Offer to communicate directly with your client’s veterinarian.

It’s always appropriate to offer to communicate with a client’s veterinarian if you or your client believes that would be helpful. Remember that you should get explicit permission from your client, take care to communicate professionally, and maintain respect for your client’s right to make medical decisions for their animal.

Examples:

“I understand that your veterinarian feels your Chihuahua’s biting is simply a behavioral problem, and am of course very glad he referred you to me for help. However, in reviewing the videos you sent and observing her in person, I see behavior that is very consistent with a pain response. You may want to share these videos with your veterinarian, and if you like, I can send him an email detailing my observations.”

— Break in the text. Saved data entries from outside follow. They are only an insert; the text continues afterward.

(** * Power Tab Editor: MIDI event generation and repeat navigation

    A shallow embedding of [source/audio/repeatcontroller.cpp] and of the
    event generator of [source/midiplayer.cpp], with the properties of the
    playback core stated and proved against it.

    Conventions of the embedding:
    - [uint8_t], [uint32_t] and [int] values are integers in [Z]; where the
      source narrows a value to [uint8_t] the reduction modulo 256 is written
      out;
    - [double] timestamps and durations are exact rationals in [Q] (the
      rounding of IEEE arithmetic is not modelled), compared with [==];
    - [std::map] and [std::multimap] are key-ordered association lists and an
      iterator is an index into the list ([length] is [end()]);
    - member functions that mutate the object take the object and return the
      new one. *)

From Stdlib Require Import ZArith QArith Qround List Bool Lia Arith.
From Stdlib Require Import Sorting.Permutation Sorting.Sorted.
Import ListNotations.

Set Implicit Arguments.
#[local] Open Scope Z_scope.

(** ** System locations *)

(** Modelled from the spec: class [SystemLocation] (its header is not among
    the sources): the pair (systemIndex, positionIndex), totally ordered by
    system index first and position index second. *)
Record SystemLocation : Type := mkSystemLocation
  { getSystemIndex : Z;
    getPositionIndex : Z }.

(** Modelled from the spec: [SystemLocation::operator<], system index
    first, position index second. *)
Definition loc_ltb (a b : SystemLocation) : bool :=
  (getSystemIndex a <? getSystemIndex b)
  || ((getSystemIndex a =? getSystemIndex b)
      && (getPositionIndex a <? getPositionIndex b)).

(** Modelled from the spec: [SystemLocation::operator==]. *)
Definition loc_eqb (a b : SystemLocation) : bool :=
  (getSystemIndex a =? getSystemIndex b)
  && (getPositionIndex a =? getPositionIndex b).

Definition loc_leb (a b : SystemLocation) : bool := negb (loc_ltb b a).

(** ** Ordered associative containers *)

Section OrderedContainers.
Variables K V : Type.
Variable ltb : K -> K -> bool.

(** [std::multimap::lower_bound]: the first entry whose key is not less
    than [k]. *)
Fixpoint lower_bound (k : K) (m : list (K * V)) : nat :=
  match m with
  | [] => O
  | (k', _) :: m' => if ltb k' k then S (lower_bound k m') else O
  end.

(** [std::map::upper_bound]: the first entry whose key is greater than
    [k]. *)
Fixpoint upper_bound (k : K) (m : list (K * V)) : nat :=
  match m with
  | [] => O
  | (k', _) :: m' => if ltb k k' then O else S (upper_bound k m')
  end.

(** [std::multimap::insert]: the entry goes after every entry whose key is
    not greater than [k]. *)
Fixpoint multimap_insert (k : K) (v : V) (m : list (K * V)) : list (K * V) :=
  match m with
  | [] => [(k, v)]
  | (k', v') :: m' =>
      if ltb k k' then (k, v) :: m else (k', v') :: multimap_insert k v m'
  end.

(** [m[k] = v] on a [std::map]: replaces the entry with an equivalent key,
    inserts in key order otherwise. *)
Fixpoint map_assign (k : K) (v : V) (m : list (K * V)) : list (K * V) :=
  match m with
  | [] => [(k, v)]
  | (k', v') :: m' =>
      if ltb k k' then (k, v) :: m
      else if ltb k' k then (k', v') :: map_assign k v m'
      else (k, v) :: m'
  end.

(** [std::multimap::find]: an entry with an equivalent key, here the first
    one in key order, or [None] for [end()]. *)
Definition multimap_find (k : K) (m : list (K * V)) : option (K * V) :=
  match nth_error m (lower_bound k m) with
  | Some (k', v) => if ltb k k' then None else Some (k', v)
  | None => None
  end.

(** [std::multimap::erase(iterator)]. *)
Fixpoint erase (i : nat) (m : list (K * V)) : list (K * V) :=
  match m, i with
  | [], _ => []
  | _ :: m', O => m'
  | e :: m', S i' => e :: erase i' m'
  end.

(** Assignment through a reference to the mapped value at an iterator. *)
Fixpoint set_second (i : nat) (v : V) (m : list (K * V)) : list (K * V) :=
  match m, i with
  | [], _ => []
  | (k, _) :: m', O => (k, v) :: m'
  | e :: m', S i' => e :: set_second i' v m'
  end.
End OrderedContainers.

(** ** Directions *)

(** The symbol types of [Direction], in the order of [directionText] in
    [direction.cpp], which is indexed by the symbol type. *)
Inductive symbolTypes : Type :=
| coda | doubleCoda | segno | segnoSegno | fine | daCapo | dalSegno
| dalSegnoSegno | toCoda | toDoubleCoda | daCapoAlCoda | daCapoAlDoubleCoda
| dalSegnoAlCoda | dalSegnoAlDoubleCoda | dalSegnoSegnoAlCoda
| dalSegnoSegnoAlDoubleCoda | daCapoAlFine | dalSegnoAlFine
| dalSegnoSegnoAlFine.

Definition symbolTypeValue (s : symbolTypes) : Z :=
  match s with
  | coda => 0 | doubleCoda => 1 | segno => 2 | segnoSegno => 3 | fine => 4
  | daCapo => 5 | dalSegno => 6 | dalSegnoSegno => 7 | toCoda => 8
  | toDoubleCoda => 9 | daCapoAlCoda => 10 | daCapoAlDoubleCoda => 11
  | dalSegnoAlCoda => 12 | dalSegnoAlDoubleCoda => 13
  | dalSegnoSegnoAlCoda => 14 | dalSegnoSegnoAlDoubleCoda => 15
  | daCapoAlFine => 16 | dalSegnoAlFine => 17 | dalSegnoSegnoAlFine => 18
  end.

Definition symbol_ltb (a b : symbolTypes) : bool :=
  symbolTypeValue a <? symbolTypeValue b.

(** The navigation states a direction can require ([Direction::activeNone]
    and the like; the enumeration is declared in [direction.h]). *)
Inductive activeSymbols : Type :=
| activeNone | activeDaCapo | activeDalSegno | activeDalSegnoSegno.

“I’m happy that you pursued a veterinary exam with your cat and understand that it was a difficult experience for both of you since she was so stressed and did not allow the vet to perform an entire physical. But after watching her eat, and seeing her drop her kibble, I think you should reach out to your vet again for a recheck. This food dropping behavior may be contributing to her recent behavior change. I can certainly type up a summary of my observations to supply to your vet as well. Maybe then your veterinarian can help you with a plan to make her next visit less stressful and they will be able to perform an oral exam.”

“I know your veterinarian’s impression over the phone was that your horse rearing on the lunge line when asked to go forward was probably just stubbornness. But after seeing him short-striding on his inside hind today, I think you should contact the vet clinic to book a farm call. I can email your vet a copy of my report from today before you call them if you’d like.”

Supply additional veterinary referrals when appropriate.

In some cases, it may make sense to offer additional referrals, such as to a veterinarian that you know has experience with similar cases, or possibly to a specialist such as a veterinary behaviorist. However, in most cases the initial referral should be to the client’s existing veterinarian, who is generally in the best position to determine if specialty services are needed. Some veterinary behaviorists offer remote consultations, but these are typically vet-to-vet, meaning they would be arranged through your client’s local veterinary clinic.

Examples:

“It sounds like you have a great relationship with your vet and that he knows your animal really well. If he’s not comfortable discussing behavior medications, perhaps you and he could discuss the possibility of a remote consultation with a veterinary behaviorist. I know of one who offers this and it was helpful in a previous case. You can find more information about board certified veterinary behaviorists, including a directory, at dacvb.org*.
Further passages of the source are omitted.